El año pasado Sofía circuló por varios hospitales hasta que le diagnosticaron una anemia grave y estuvo internada algunas semanas. Ese cuatrimestre dejó la cursada. Las profesionales que le hicieron la transfusión de sangre le contaron cómo era su día a día y la alentaron a seguir formándose. Cada vez que escucha a diputados y periodistas enardecidos por la cantidad de años que los estudiantes “tardan en recibirse”, Sofía recuerda ese momento. A veces no se puede seguir, dice. Y hay que parar.
Pero también se vuelve. Como Antonella, que está cursando de nuevo tanto las materias que había desaprobado como otras que no pudo rendir mientras trabajaba. Al igual que Sofía, se junta a practicar ejercicios con sus compañeras porque se le hace más llevadero estudiar en grupo. Y cuando tuvo dudas con la carrera, otro profe del apoyo escolar de la 31 la llevó a una fábrica de golosinas para conversar con ingenieros químicos que la animaron a continuar.

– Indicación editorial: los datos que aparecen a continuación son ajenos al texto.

Lemma flush_iter_spec m0 s0 max x rest f :
  writev_ok -> loop_inv m0 s0 f -> strs_inv m0 (x :: rest) (f_end f) -> f_count f < max ->
  exists r, flush_iter mode resend max x rest f = Ok r /\
    step_post m0 s0 max (max - f_count f + zlen (x :: rest)) r.
Proof.
  intros [Hm Hwv] (s & Hs & Hg & Hmax & Hwait & Hb & Hcan & Hwire & Hd) Hl Hc.
  apply strs_inv_pop in Hl. rewrite zlen_cons. pose proof (popped_strs_inv _ _ _ _ Hl) as Hrest.
  assert (bool_decide (x <> None) || bool_decide (rest = []) = true) as Has.
  { destruct x; [done|]. simpl in Hl. by rewrite Hl. }
  unfold flush_iter. rewrite Has. cbn [assert_then].
  destruct (offer_any m0 (f_conn f) x rest _ (f_log f) Hd Hl) as [Ho|(m & sid & bufs & fin & Ho & Hdm & Hwr)];
    rewrite Ho; cbn [obind].
  { eexists. split; [done|]. eapply step_continue; try done. lia. }
  set (c := with_streams (f_conn f) m (pending_streams (f_conn f))) in *.
  cbn zeta in *. set (log := f_log f ++ (if fin then _ else _)) in *.
  assert (packets log = packets (f_log f)) as Hpk.
  { unfold log. rewrite packets_app. destruct fin; apply app_nil_r. }
  assert (batch_inv c (f_pos f)) as Hbc by exact Hb.
  destruct (batch_room c (f_pos f)) as [_ Hroom]; [lia|done|].
  rewrite (proj2 (Z.ltb_ge _ _)) by done.
  specialize (Hwv (f_ng f) sid fin bufs). destruct (ng_writev_stream (f_ng f) sid fin bufs) as [g w].
  destruct Hwv as (Hw1 & Hw2 & Hw3 & Hw4). cbn [snd] in *.
  destruct (w_nwrite w <? 0) eqn:Eneg; bools.
  { destruct (w_nwrite w =? NGTCP2_ERR_WRITE_MORE) eqn:Emore; bools.
    - rewrite (proj2 (Z.leb_le _ _)) by auto. cbn [assert_then].
      destruct (Hwr (w_ndatalen w)) as (m' & -> & Hdm'); [auto|].
      eexists. split; [done|]. eapply step_continue; try done; [|lia].
      rewrite packets_app, Hpk. destruct x; cbn [data_event]; by rewrite app_nil_r.
    - eexists. split; [done|]. eapply step_continue; try done; [by rewrite Hpk|lia]. }
  destruct (w_nwrite w =? 0) eqn:Ezero; bools.
  { destruct x as [k|].
    - pose proof Hl as (_ & -> & ids & Hids & _). rewrite (erase_to_end_popped _ _ _ _ Hl).
      eexists. split; [done|]. eapply step_continue; try done; [by rewrite Hpk|by right; left|].
      rewrite Hids. unfold zlen. rewrite length_app. simpl. lia.
    - eexists. split; [done|]. eapply step_continue; try done; [by rewrite Hpk|lia]. }
  destruct (packet_data m0 (f_conn f) m x bufs log (w_ndatalen w) Hdm Hwr Hw3) as (m' & log' & Heq & Hdm' & Hpk').
  fold c in Heq. rewrite Heq.
  assert (0 < w_nwrite w) as Hpos by lia. specialize (Hw2 Hpos).
  eapply add_packet_spec with (s := s) (c := with_streams (f_conn f) m' (pending_streams (f_conn f)));
    cbn [f_conn f_sock f_pos f_cancel f_log f_strs f_end f_count]; try done; try lia.
  by rewrite Hpk', Hpk.
Qed.

Lemma flush_loop_spec m0 s0 max fuel f :
  writev_ok -> loop_inv m0 s0 f -> strs_inv m0 (f_strs f) (f_end f) -> f_count f < max ->
  max - f_count f + zlen (f_strs f) <= Z.of_nat fuel ->
  exists b f', flush_loop mode resend fuel max f = Ok (b, f') /\
    if (b : bool) then loop_inv m0 s0 f' else final m0 s0 f'.
Proof.
  intros Hwv. revert f. induction fuel as [|fuel IH]; intros f Hinv Hl Hc Hfuel;
    destruct f as [c g sk [|x rest] e pos cnt can log]; cbn [f_strs f_count f_end] in *;
    try (by exists true; eexists).
  - rewrite zlen_cons in Hfuel. pose proof (zlen_nonneg rest). lia.
  - cbn [flush_loop f_strs]. edestruct flush_iter_spec as (r & Hr & Hpost); [done|exact Hinv|exact Hl|exact Hc|].
    rewrite Hr. cbn [obind]. destruct r as [[] f']; cbn [step_post] in Hpost.
    + destruct Hpost as (Hi' & Hl' & Hc' & Hm'). apply IH; try done. cbn in Hm'. lia.
    + by exists true, f'.
    + by exists false, f'.
Qed.

Lemma visit_order_inv m mid : sorted_keys m -> strs_inv m (visit_order m mid) true.
Proof.
  intros Hs. left. unfold visit_order.
  set (l := filter _ _). exists (map fst l). split_and!; [by rewrite map_map|done|].
  apply Forall_forall. intros k Hk. apply list_elem_of_fmap in Hk as ([k' st] & -> & Hin).
  apply list_elem_of_filter in Hin as [Hfin Hin]. exists st. split; [|exact Hfin].
  apply map_find_elem; [done|]. rewrite (Permutation_app_comm (drop mid m)), take_drop in Hin. exact Hin.
Qed.

Lemma batch_inv_queue_ok c pos : writev_ok -> batch_inv c pos -> queue_ok c.
Proof.
  intros [Hm _] Hb. destruct (batch_room c pos) as [_ Hr]; [lia|done|].
  destruct Hb as (B1 & B2 & B3 & B4 & B5). split_and!; try done; try lia.
  eapply Forall_impl; [exact B4|]. simpl. lia.
Qed.

(** The send after the loop. *)
Lemma send_rest m0 s0 f :
  writev_ok -> loop_inv m0 s0 f ->
  ((0 <? n_packets (f_conn f))%nat = false /\ final m0 s0 f) \/
  exists c' s' ok cancel, (0 < n_packets (f_conn f))%nat /\
    Connection_send mode resend (f_conn f) (f_sock f) = Ok (c', s', ok, cancel) /\
    final m0 s0 (mkF c' (f_ng f) s' (f_strs f) (f_end f) (f_pos f) (f_count f) (f_cancel f || cancel) (f_log f)).
Proof.
  intros Hwv (s & Hs & Hg & Hm & Hw & Hb & Hcan & Hwire & Hd).
  pose proof (batch_inv_queue_ok _ _ Hwv Hb) as Hq.
  destruct (0 <? n_packets (f_conn f))%nat eqn:En.
  2: { left. split; [done|]. exists s. rewrite En, app_nil_r. split_and!; try done. by left. }
  apply Nat.ltb_lt in En. right.
  destruct (Connection_send_spec (f_conn f) s Hq En Hg Hm)
    as (c2 & s2 & ok & cancel & k & Hsend & Hq2 & Hstr & Hg2 & Hmax2 & Hw2 & Hcase).
  rewrite Hs, Hsend, Hcan. exists c2, (Some s2), ok, cancel. split_and!; [done..|].
  exists s2. cbn [f_sock f_conn f_cancel f_log orb]. rewrite Hstr.
  destruct Hcase as [(-> & -> & Hn2 & Hw3 & Hwt)|[(-> & -> & Hn2 & Hqd2 & Hwt)|(-> & -> & Hn2 & Hwt)]].
  - rewrite Hn2, (queued_0 c2), !app_nil_r by done. split_and!; try done; [|congruence]. left. by rewrite Hw3, Hwire.
  - rewrite (proj2 (Nat.ltb_lt _ _)) by done. split_and!; try done; [|congruence]. left. split; [done|].
    by rewrite Hw2, Hqd2, <- app_assoc, take_drop, Hwire.
  - rewrite Hn2, app_nil_r. split_and!; try done; [|congruence]. right. split_and!; try done.
    rewrite Hw2, <- Hwire. apply prefix_app. exists (drop k (queued (f_conn f))). by rewrite take_drop.
Qed.

(** An upper bound on the number of iterations: one per packet that may still be produced and
    one per element of the list. *)
Definition flush_fuel (g : C) (c : Connection) : nat :=
  Z.to_nat (ng_send_quantum g / ng_path_max_tx_udp_payload_size g) + length (streams c) + 1.

(** What a flush starts from. *)
Definition flushable (g : C) (c : Connection) (s : S) : Prop :=
  writev_ok /\ 0 < ng_path_max_tx_udp_payload_size g <= ng_send_quantum g /\
  queue_ok c /\ sorted_keys (streams c) /\
  (forall k st, map_find k (streams c) = Some st -> stream_ok (cs_stream st)) /\
  snd_good s /\ snd_max s = MAX_BATCH mode.

Lemma visit_order_length m mid : zlen (visit_order m mid) <= zlen m + 1.
Proof.
  unfold visit_order, zlen. rewrite length_app, length_map. simpl.
  pose proof (length_filter (fun e => sent_fin (cs_stream e.2) = false) (drop mid m ++ take mid m)) as Hf.
  rewrite length_app, length_drop, length_take in Hf. lia.
Qed.

Lemma flush_streams_spec mid g c s fuel :
  flushable g c s -> n_packets c = 0%nat -> (flush_fuel g c <= fuel)%nat ->
  exists f upd, flush_streams mode resend fuel mid g c (Some s) = Ok (f, upd) /\
    final (streams c) s f /\ upd = negb (f_cancel f).
Proof.
  intros (Hwv & Hq & Hqc & Hsort & Hok & Hg & Hmax) Hn Hfuel. unfold flush_streams.
  rewrite (proj2 (Z.eqb_neq _ _)) by lia. rewrite Hn. change (0 <? 0)%nat with false. cbv iota.
  set (max := ng_send_quantum g / ng_path_max_tx_udp_payload_size g).
  assert (1 <= max) as Hmx by (apply Z.div_le_lower_bound; lia).
  set (f0 := mkF c g (Some s) (visit_order (streams c) mid) true 0 0 false []).
  pose proof Hqc as (Q1 & Q2 & _). pose proof (visit_order_length (streams c) mid) as Hvl.
  pose proof MAX_BATCH_bounds as Hmb.
  destruct (flush_loop_spec (streams c) s max fuel f0) as (b & f & Hl & Hpost); try done.
  - exists s. split_and!; try done; [|by rewrite queued_0|by apply data_inv_refl].
    split_and!; try done; cbn; rewrite ?Hn; [lia|by apply Forall_nil|done].
  - by apply visit_order_inv.
  - cbn. lia.
  - cbn. revert Hfuel. unfold flush_fuel. fold max. unfold zlen in *. lia.
  - rewrite Hl. cbn [obind]. destruct b; [|by do 2 eexists].
    destruct (send_rest _ _ _ Hwv Hpost) as [[Hz Hf]|(c' & s' & ok & cancel & Hp & Hs & Hf)].
    + rewrite Hz. by do 2 eexists.
    + rewrite (proj2 (Nat.ltb_lt _ _)) by done. cbn [andb]. rewrite Hs. cbn [obind]. do 2 eexists. split; [reflexivity|done].
Qed.
End spec.

(** ** Properties of flush_streams *)

Section properties.
Context `{NgtcpConsts} {C : Type} `{Ngtcp2 C} {S : Type} `{SenderLaws S}.

(** C8: [flush_streams] returns: the loop ends within one iteration per packet ngtcp2's send
    quantum allows plus one per stream, no assertion fails, no iterator is used after its
    element was popped, the send buffer never overflows, and the batch left behind is one the
    socket accepts; the packet timer is updated unless a send failed. *)
Theorem flush_streams_returns (mode : send_mode) (resend mid fuel : nat) (g : C) (c : Connection) (s : S) :
  flushable mode g c s -> n_packets c = 0%nat -> (flush_fuel g c <= fuel)%nat ->
  exists f upd, flush_streams mode resend fuel mid g c (Some s) = Ok (f, upd) /\
    queue_ok mode (f_conn f) /\ upd = negb (f_cancel f).
Proof.
  intros Hf Hn Hfuel. destruct (flush_streams_spec mode resend mid g c s fuel Hf Hn Hfuel) as (f & upd & Hr & Hfin & Hu).
  destruct Hfin as (s' & _ & _ & _ & Hq & _). eauto.
Qed.

(** Packets are conserved, in order: what reached the wire followed by what is still queued is
    what was there before followed by the packets ngtcp2 finished.  Only when a send failed with
    an error other than a full socket are packets dropped, and then the wire still holds a
    prefix of that sequence. *)
Theorem flush_conserves_packets (mode : send_mode) (resend mid fuel : nat) (g : C) (c : Connection) (s : S) :
  flushable mode g c s -> n_packets c = 0%nat -> (flush_fuel g c <= fuel)%nat ->
  exists f upd s', flush_streams mode resend fuel mid g c (Some s) = Ok (f, upd) /\ f_sock f = Some s' /\
    (f_cancel f = false -> snd_wire s' ++ queued (f_conn f) = snd_wire s ++ packets (f_log f)) /\
    (f_cancel f = true -> n_packets (f_conn f) = 0%nat /\ snd_wire s' `prefix_of` snd_wire s ++ packets (f_log f)).
Proof.
  intros Hf Hn Hfuel. destruct (flush_streams_spec mode resend mid g c s fuel Hf Hn Hfuel) as (f & upd & Hr & Hfin & Hu).
  destruct Hfin as (s' & Hs & _ & _ & _ & _ & Hcase & _). exists f, upd, s'.
  split_and!; [done..| |]; intros Hc; destruct Hcase as [(Hc' & ?)|(Hc' & ? & ?)]; (done || congruence).
Qed.

(** No lost wakeup: after a flush there are packets left in the batch exactly when one resend
    callback was added to those that wait for the socket. *)
Theorem flush_schedules_resend (mode : send_mode) (resend mid fuel : nat) (g : C) (c : Connection) (s : S) :
  flushable mode g c s -> n_packets c = 0%nat -> (flush_fuel g c <= fuel)%nat ->
  exists f upd s', flush_streams mode resend fuel mid g c (Some s) = Ok (f, upd) /\ f_sock f = Some s' /\
    snd_waiting s' = snd_waiting s ++ (if (0 <? n_packets (f_conn f))%nat then [resend] else []).
Proof.
  intros Hf Hn Hfuel. destruct (flush_streams_spec mode resend mid g c s fuel Hf Hn Hfuel) as (f & upd & Hr & Hfin & Hu).
  destruct Hfin as (s' & Hs & _ & _ & _ & _ & _ & Hw). eauto 10.
Qed.

(** Stream data is handed over in order and without gaps: for each stream the bytes ngtcp2
    accepted during the flush are exactly those that follow the ones already written, they are
    now counted as unacknowledged, and the queue itself is unchanged; a FIN is offered at most
    once, only on a closing stream and only after all of its data was written; nothing is handed
    over on a stream whose FIN went out in an earlier flush; no stream appears or disappears. *)
Theorem flush_stream_data_in_order (mode : send_mode) (resend mid fuel : nat) (g : C) (c : Connection) (s : S) :
  flushable mode g c s -> n_packets c = 0%nat -> (flush_fuel g c <= fuel)%nat ->
  exists f upd, flush_streams mode resend fuel mid g c (Some s) = Ok (f, upd) /\
    forall k, match map_find k (streams c), map_find k (streams (f_conn f)) with
      | Some st0, Some st =>
          let s0 := cs_stream st0 in let s1 := cs_stream st in
          user_buffers s1 = user_buffers s0 /\
          ztake (unacked_size s1) (content s1) =
            ztake (unacked_size s0) (content s0) ++ sent k (f_log f) /\
          ((fins k (f_log f) = 0%nat /\ sent_fin s1 = sent_fin s0) \/
           (fins k (f_log f) = 1%nat /\ sent_fin s0 = false /\ sent_fin s1 = true /\ is_closing s1 = true /\
            unacked_size s1 = zlen (content s1))) /\
          (sent_fin s0 = true -> sent k (f_log f) = [])
      | None, None => True
      | _, _ => False
      end.
Proof.
  intros Hf Hn Hfuel. destruct (flush_streams_spec mode resend mid g c s fuel Hf Hn Hfuel) as (f & upd & Hr & Hfin & Hu).
  destruct Hfin as (s' & _ & _ & _ & _ & Hd & _). exists f, upd. split; [done|].
  intros k. specialize (Hd k). destruct (map_find k (streams c)) as [st0|]; [|by rewrite Hd].
  destruct Hd as (st & -> & _ & Hsil & Hi & Hl & Hb & H0' & Hu' & Hd & _ & Hfin). cbn zeta.
  split_and!; [done| |done|by intros []%Hsil].
  rewrite (content_buffers _ _ Hb), Hu'. rewrite <- (ztake_zdrop (unacked_size (cs_stream st0)) (content (cs_stream st0))) at 1.
  assert (unacked_size (cs_stream st0) <= zlen (content (cs_stream st0))) as Hle.
  { destruct Hi as (Hi & _). rewrite (content_buffers _ _ Hb), Hu' in Hi. pose proof (zlen_nonneg (sent k (f_log f))). lia. }
  pose proof (zlen_nonneg (sent k (f_log f))).
  rewrite ztake_app_ge by (rewrite zlen_ztake; lia). f_equal. rewrite zlen_ztake by lia.
  rewrite <- Hd at 2. f_equal. lia.
Qed.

La universidad es hija de otro tiempo. Hace de la construcción del conocimiento un valor y un laboratorio de promesas. Aún con todos sus desafíos y sus limitaciones, ofrece la posibilidad de imaginarse la vida a largo plazo en momentos de gran inestabilidad e incertidumbre, sobre todo para las nuevas generaciones. Antonella lo sabe. Por eso, mientras sus padres arman las valijas para volver a Paraguay a probar suerte y la invitan a irse con ellos, ella les pide que la aguanten.
—No me importa lo que diga Milei. Así me lleve 10 años recibirme, de acá soy. Y acá me quedo.